I was recently at the 2017 Consumer Electronics Show (CES) looking for interesting and unusual technology. These gems are often found in the backrooms and hotel rooms where most attendees cannot enter. Such was the case with TDK, which had a number of interesting technologies. This is one of them.
TDK is using its advanced piezo-ceramic materials and processes expertise to bring a family of piezo electric disks (Fig. 1) to the haptic feedback market. They provide vertical displacement that can be controlled to provide a range of effects.

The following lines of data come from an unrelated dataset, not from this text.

(** X19.  An image fetch by name whose entry is missing or older than
    12 h asks the server, prefixes the two urls of the answer with
    ["https://fractalthorns.com"], stores the image converted from that
    object under the requested name, keeps the other entries and the "last
    all images" marker, and writes the images snapshot and the metadata
    file. *)
Theorem get_single_image_request (w : World) (name : string) (image_metadata : ImageObj)
    (v : ftd_Image) :
  let cached_at := snd <$> PyDict.get (Some name) (cached_images (self w)) in
  entry_due cached_at IMAGES w ->
  Image_from_obj
    (mkImageObj (io_name image_metadata)
       ("https://fractalthorns.com" +:+ io_image_url image_metadata)
       ("https://fractalthorns.com" +:+ io_thumb_url image_metadata)
       (io_fields image_metadata)) = Ok v ->
  metadata_decoded (self w) ->
  let t := clock w (ticks (after_test cached_at w)) in
  let table := PyDict.update (Some name) (v, t) (cached_images (self w)) in
  exists w',
    get_single_image (Ok image_metadata) (Some name) w = (Ok v, w')
    /\ self w' = set_cached_images table (self w)
    /\ text_files (fs w') !! cache_file_path IMAGES
       = Some (Wellformed (DocImages (PyDict.of_list
                (map (fun ij => (file_key ij.1, (Image_asdict ij.2.1, timestamp ij.2.2)))
                     table))))
    /\ text_files (fs w') !! cache_file_path CACHE_METADATA
       = Some (Wellformed (metadata_document (self w))).
Proof.
  intros cached_at Hdue Hv Hdec t table.
  destruct (after_test_world cached_at w) as (Hself & _ & _ & Hclk).
  unfold get_single_image. unfold bind at 1, get_self at 1.
  fold cached_at. unfold bind at 1. rewrite (is_stale_entry_due _ _ _ Hdue).
  set (w0 := after_test cached_at w) in *. clearbody w0.
  unfold bind at 2, lift at 1. unfold bind at 2, lift at 1.
  unfold resolve_urls, base_url. rewrite Hv.
  unfold bind at 2, now at 1. unfold bind at 2, modify_self at 1.
  unfold bind at 2, ret at 1.
  unfold bind at 1. cbv beta. rewrite Hclk. fold t.
  set (w1 := map_self _ (tick w0)).
  assert (self w1 = set_cached_images table (self w)) as Hself1
    by (unfold w1; cbn [self map_self tick]; by rewrite Hself).
  destruct (save_cache_snapshot IMAGES
              (DocImages (PyDict.of_list
                 (map (fun ij => (file_key ij.1, (Image_asdict ij.2.1, timestamp ij.2.2)))
                      table))) w1)
    as (w' & Hsave & Hself' & Hfile & Hmeta); [done|done| | |].
  { rewrite Hself1. exact Hdec. }
  { by rewrite Hself1. }
  exists w'. rewrite Hsave.
  unfold bind, get_self, getitem, ret. rewrite Hself', Hself1.
  cbn [cached_images set_cached_images]. unfold table at 1. rewrite get_update_eq.
  split; [done|]. split; [done|]. split; [done|].
  rewrite Hmeta. by rewrite Hself1.
Qed.
(** A six-year-old at level "high" (the clock reads 2026). *)
Definition youngHigh : Filter := {| level := "high"; birthYear := 2020 |}.

Lemma CheckContent_levels_witness :
  (level youngHigh = "off" ->
     (CheckContent strings.asciiLower 2026 youngHigh "Tell me about DATING").1 = false) /\
  (level youngHigh = "low" ->
     ((CheckContent strings.asciiLower 2026 youngHigh "Tell me about DATING").1 = true <->
      hits strings.asciiLower "Tell me about DATING" adultKeywords)) /\
  (level youngHigh = "medium" ->
     ((CheckContent strings.asciiLower 2026 youngHigh "Tell me about DATING").1 = true <->
      hits strings.asciiLower "Tell me about DATING" adultKeywords \/
      hits strings.asciiLower "Tell me about DATING" mediumBlockKeywords)) /\
  (level youngHigh = "high" ->
     ((CheckContent strings.asciiLower 2026 youngHigh "Tell me about DATING").1 = true <->
      hits strings.asciiLower "Tell me about DATING" adultKeywords \/
      hits strings.asciiLower "Tell me about DATING" mediumBlockKeywords \/
      ((age 2026 youngHigh < 13)%Z /\
       hits strings.asciiLower "Tell me about DATING" teenOnlyTopics))).
Proof.
  apply (CheckContent_levels strings.asciiLower 2026 youngHigh "Tell me about DATING").
  left. discriminate.
Defined.

Lemma CheckResponse_flags_witness :
  ((CheckContent strings.asciiLower 2026 youngHigh "My grief").1 = true ->
     Safe (CheckResponse strings.asciiLower 2026 youngHigh "My grief") = false /\
     Blocked (CheckResponse strings.asciiLower 2026 youngHigh "My grief") = true /\
     NeedsApproval (CheckResponse strings.asciiLower 2026 youngHigh "My grief") = false /\
     BlockedMessage (CheckResponse strings.asciiLower 2026 youngHigh "My grief") <> "") /\
  (NeedsApproval (CheckResponse strings.asciiLower 2026 youngHigh "My grief") = true /\
   Safe (CheckResponse strings.asciiLower 2026 youngHigh "My grief") = true /\
   Blocked (CheckResponse strings.asciiLower 2026 youngHigh "My grief") = false).
Proof.
  assert (birthYear youngHigh <> 0%Z \/ (13 <= 2026 < 2 ^ 63)%Z) as Hclock
    by (left; discriminate).
  pose proof (CheckResponse_flags strings.asciiLower 2026 youngHigh "My grief" Hclock)
    as (H1 & H2 & _).
  split; [exact H1|]. apply H2.
  - reflexivity.
  - vm_compute. reflexivity.
  - vm_compute. reflexivity.
  - apply hits_containsAny. vm_compute. reflexivity.
Defined.

(** C5 as stated fails: for the six-year-old at level "high" the response
    "dating" hits the sensitive-topic set, yet the result is blocked, not
    safe, and carries no approval flag. *)
Lemma CheckResponse_dating_blocked :
  (level youngHigh = "high" /\ (age 2026 youngHigh < 13)%Z /\
   strings.containsAny (strings.ToLower strings.asciiLower "dating") sensitiveTopics = true) /\
  Safe (CheckResponse strings.asciiLower 2026 youngHigh "dating") = false /\
  Blocked (CheckResponse strings.asciiLower 2026 youngHigh "dating") = true /\
  NeedsApproval (CheckResponse strings.asciiLower 2026 youngHigh "dating") = false.
Proof. vm_compute. repeat split; reflexivity. Qed.

(** *** Levels, results and prompts *)

(** [strings.Join(parts, sep)]. *)
Fixpoint Join (parts : list string) (sep : string) : string :=
  match parts with
  | [] => EmptyString
  | [part] => part
  | part :: rest => part +:+ sep +:+ Join rest sep
  end.

Definition newline : string := String "010"%char EmptyString.

(** [fmt.Sprintf("%d", n)]. *)
Definition formatInt (n : Z) : string := NilZero.string_of_int (Z.to_int n).

Definition bornLine (year : Z) (f : Filter) : string :=
  "The user was born in " +:+ formatInt (birthYear f) +:+ " (approximately " +:+
  formatInt (age year f) +:+ " years old).".

(** [GetSystemPrompt]; the clock's year is [year]. *)
Definition GetSystemPrompt (year : Z) (f : Filter) : string :=
  let parts :=
    (if (0 <? birthYear f)%Z then
       bornLine year f ::
       (if isYoungUser year f then
          ["IMPORTANT: This is a young child. Use simple vocabulary, short sentences, and age-appropriate examples."]
        else if isTeenUser year f then
          ["IMPORTANT: This is a teenager. Be helpful but mindful of age-appropriate content."]
        else [])
     else [])
    ++ (if negb (String.eqb (level f) LevelOff)
        then ["Safety filter level: " +:+ level f] else []) in
  if (0 <? Z.of_nat (length parts))%Z then "## Safety Context" +:+ newline +:+ Join parts newline
  else "".

(** [GenerateContextPrompt]. *)
Definition GenerateContextPrompt (year : Z) (f : Filter) : string :=
  let parts :=
    (if (0 <? birthYear f)%Z then
       bornLine year f ::
       (if isYoungUser year f then
          ["Use simple vocabulary and age-appropriate examples. Avoid mature topics."]
        else if isTeenUser year f then
          ["Adjust communication style for a teenager. Be helpful but appropriate."]
        else [])
     else [])
    ++ (if negb (String.eqb (level f) LevelOff) then
          ("Safety level: " +:+ level f) ::
          (if String.eqb (level f) LevelLow then
             ["Apply light content filtering. Block obviously harmful content."]
           else if String.eqb (level f) LevelMedium then
             ["Apply moderate content filtering. Redirect inappropriate topics appropriately."]
           else if String.eqb (level f) LevelHigh then
             (if isYoungUser year f then
                ["Apply strict filtering. For sensitive topics, suggest involving a parent or guardian."]
              else ["Apply strict content filtering."])
           else [])
        else []) in
  if (Z.of_nat (length parts) =? 0)%Z then ""
  else newline +:+ "# User Context" +:+ newline +:+ Join parts newline.

Lemma Contains_middle a x c : strings.Contains (a +:+ x +:+ c) x = true.
Proof.
  unfold strings.Contains. induction a as [|ch a IH].
  - change ("" +:+ x +:+ c) with (x +:+ c).
    destruct (x +:+ c) as [|d rest] eqn:E; cbn [strings.Cut];
      rewrite <- E, strings.CutPrefix_app; reflexivity.
  - rewrite strings.app_cons. cbn [strings.Cut].
    destruct (strings.CutPrefix (String ch (a +:+ x +:+ c)) x); [reflexivity|].
    destruct (strings.Cut (a +:+ x +:+ c) x) as [[? ?]|]; [reflexivity | discriminate].
Qed.
(** C1: on the direct path the result record takes its keys from the
    first declared output names, not from the names asked for.  The
    model declares the outputs [a] and [b]; [run] is called with a fetch
    record that asks for [b] alone.  The engine is asked for [b] and
    computes its value, and the record returned holds that value under
    [a] and nothing under [b]. *)
Theorem partial_fetch_result_under_wrong_name :
  let out := Run Sample.engine Sample.helpers [Sample.feed_x; Sample.fetch_b] Sample.loaded in
  preferredOutputLocations_ (self Sample.loaded) = []
  /\ outputNames_ (self Sample.loaded) = ["a"; "b"]
  /\ history (snd out)
     = history Sample.loaded ++ [SessionRun 1 (NObject []) [("x", "1.5")] [("b", "")]]
  /\ answer_values Sample.engine (history Sample.loaded)
       (SessionRun 1 (NObject []) [("x", "1.5")] [("b", "")])
     = inr ["b(1.5)"]
  /\ fst out = Return (NObject [("a", NString "b(1.5)")])
  /\ forall r, fst out = Return r -> Has r "b" = false /\ Get r "a" = NString "b(1.5)".
Proof.
  intros out. subst out.
  split; [reflexivity |]. split; [reflexivity |].
  split; [vm_compute; reflexivity |]. split; [vm_compute; reflexivity |].
  assert (fst (Run Sample.engine Sample.helpers [Sample.feed_x; Sample.fetch_b] Sample.loaded)
          = Return (NObject [("a", NString "b(1.5)")])) as Result
    by (vm_compute; reflexivity).
  split; [exact Result |].
  intros r Hr. rewrite Result in Hr. injection Hr as <-. split; reflexivity.
Qed.

Lemma only_loadModel_before_load_witness :
  initialized_ (self Sample.start) = false
  /\ call Sample.engine Sample.helpers (dispose []) Sample.start
     = (Raise (NapiError GenericError "Session is not initialized."), Sample.start)
  /\ call Sample.engine Sample.helpers Sample.load_path Sample.start
     = (Return NUndefined, Sample.loaded).
Proof.
  split; [reflexivity |].
  destruct (only_loadModel_before_load Sample.engine Sample.helpers Sample.start)
    as [Others Load]; [reflexivity |].
  split; [apply (Others (dispose [])); discriminate |].
  simpl. rewrite Load by (reflexivity || discriminate).
  vm_compute. reflexivity.
Defined.

Lemma disposed_loadModel_says_already_loaded_witness :
  Disposed (self Sample.disposed)
  /\ LoadModel Sample.engine Sample.helpers [NString "model.onnx"; NObject []] Sample.disposed
     = (Raise (NapiError GenericError
                 "Model already loaded. Cannot load model multiple times."),
        Sample.disposed)
  /\ call Sample.engine Sample.helpers (run [Sample.feed_x; Sample.fetch_b]) Sample.disposed
     = (Raise (NapiError GenericError "Session already disposed."), Sample.disposed).
Proof.
  split; [reflexivity |].
  destruct (disposed_loadModel_says_already_loaded Sample.engine Sample.helpers
              Sample.disposed) as [L O].
  - apply disposed_reachable.
  - reflexivity.
  - split; [apply L | apply O; discriminate].
Defined.

Lemma second_loadModel_rejected_witness :
  Loaded (self Sample.loaded)
  /\ LoadModel Sample.engine Sample.helpers [NString "other.onnx"; NObject []] Sample.loaded
     = (Raise (NapiError GenericError msg_already_loaded), Sample.loaded).
Proof.
  destruct (second_loadModel_rejected Sample.engine Sample.helpers
              [NString "model.onnx"; NObject []] Sample.start NUndefined Sample.loaded)
    as [L R]; [vm_compute; reflexivity |].
  split; [exact L |]. apply (R [NString "other.onnx"; NObject []]).
Defined.

(** C7 as stated fails after [dispose]: the session was loaded with
    preferred output locations, [dispose] released the binding, and the
    table still holds the two locations. *)
Lemma dispose_leaves_table_without_binding :
  reachable Sample.engine Sample.helpers Sample.disposed_gpu
  /\ ioBinding_ (self Sample.disposed_gpu) = None
  /\ preferredOutputLocations_ (self Sample.disposed_gpu)
     = [DATA_LOCATION_GPU_BUFFER; DATA_LOCATION_GPU_BUFFER]
  /\ ~ (is_Some (ioBinding_ (self Sample.disposed_gpu))
        <-> preferredOutputLocations_ (self Sample.disposed_gpu) <> []).
Proof.
  split; [apply disposed_gpu_reachable |].
  split; [reflexivity |]. split; [reflexivity |].
  intros [_ B]. destruct B as [b Hb]; [discriminate | discriminate].
Qed.

Lemma binding_matches_table_while_loaded_witness :
  Loaded (self Sample.loaded_gpu)
  /\ (is_Some (ioBinding_ (self Sample.loaded_gpu))
      <-> preferredOutputLocations_ (self Sample.loaded_gpu) <> [])
  /\ ioBinding_ (self (snd (Dispose [] Sample.loaded_gpu))) = None.
Proof.
  destruct (binding_matches_table_while_loaded Sample.engine Sample.helpers
              Sample.loaded_gpu) as (L & _ & _ & _ & D).
  - apply loaded_gpu_reachable.
  - assert (Loaded (self Sample.loaded_gpu)) as HL by (split; reflexivity).
    split; [exact HL |]. split; [exact (L HL) | apply (D [] HL)].
Defined.

(** C3 as stated fails when a step after the creation of the native
    session fails: here the preferred output locations do not parse,
    [loadModel] throws the type error, the session is still Fresh, and
    [session_] holds the native session. *)
Lemma failed_load_keeps_native_session :
  call Sample.engine Sample.helpers Sample.load_bogus Sample.start
  = (Raise Sample.invalid_location, Sample.load_failed)
  /\ Fresh (self Sample.load_failed)
  /\ session_ (self Sample.load_failed) = Some 1
  /\ session_ (self Sample.load_failed) <> None.
Proof.
  split; [vm_compute; reflexivity |]. split; [split; reflexivity |].
  split; [reflexivity | discriminate].
Qed.

Lemma failed_loadModel_stays_fresh_witness :
  Fresh (self Sample.start)
  /\ Fresh (self Sample.load_failed)
  /\ ioBinding_ (self Sample.load_failed) = None.
Proof.
  assert (Fresh (self Sample.start)) as F0 by (split; reflexivity).
  destruct (failed_loadModel_stays_fresh Sample.engine Sample.helpers
              [NString "model.onnx";
               NObject [("preferredOutputLocations", NString "bogus")]]
              Sample.start Sample.invalid_location Sample.load_failed F0)
    as (F & B & _); [vm_compute; reflexivity |].
  split; [exact F0 |]. split; [exact F | exact B].
Defined.

Lemma GetMetadata_is_pure_witness :
  Loaded (self Sample.loaded)
  /\ GetMetadata true (snd (GetMetadata true Sample.loaded)) = GetMetadata true Sample.loaded
  /\ fst (GetMetadata false
            (snd (call Sample.engine Sample.helpers
                    (run [Sample.feed_x; Sample.fetch_b]) Sample.loaded)))
     = fst (GetMetadata false Sample.loaded).
Proof.
  assert (Loaded (self Sample.loaded)) as HL by (split; reflexivity).
  split; [exact HL |].
  destruct (GetMetadata_is_pure Sample.engine Sample.helpers true Sample.loaded)
    as (_ & Again & _); [apply loaded_reachable | exact HL |].
  split; [exact Again |].
  destruct (GetMetadata_is_pure Sample.engine Sample.helpers false Sample.loaded)
    as (_ & _ & After); [apply loaded_reachable | exact HL |].
  apply (After (run [Sample.feed_x; Sample.fetch_b])). split; vm_compute; reflexivity.
Defined.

Most haptic feedback systems are implemented using an eccentric rotating mass (ERM), a linear resonant actuator (LRA), or simple piezo disks or bars (Fig. 2). They tend to generate global effects for a device, as well as deliver a limited amount of force. While they work for many applications, they tend to fall short for others (such as buttons). The more limited travel/displacement and force often make operation less useful when used with gloved hands.
TDK’s design uses a multilayer, piezo-electric system (Fig. 3). It is currently available in two form factors: the 5N (12.7 mm2) and 20N (26 mm2) types. These can deliver 5 g and 15 g of force, respectively. The piezo effect has a constant volume change; metal cymbals are placed on the top and bottom of the stack to amplify this movement.
TDK’s thin piezo actuator are less than 2.5-mm high and tend to provide significantly better performance than the competition (Fig. 4). The solution is very thin while delivering superior acceleration with faster rise times under 2 ms. This allows a wider range of effects to be delivered. The force is also localized, which is more desirable in many applications (e.g., large buttons). Multiple actuators can be combined to provide other effects. Best of all, the system can provide sense feedback.
The parts will be showing up in applications ranging from whitegoods to industrial equipment. They are ideal for automotive applications, where users may be wearing clothing that could affect other solutions.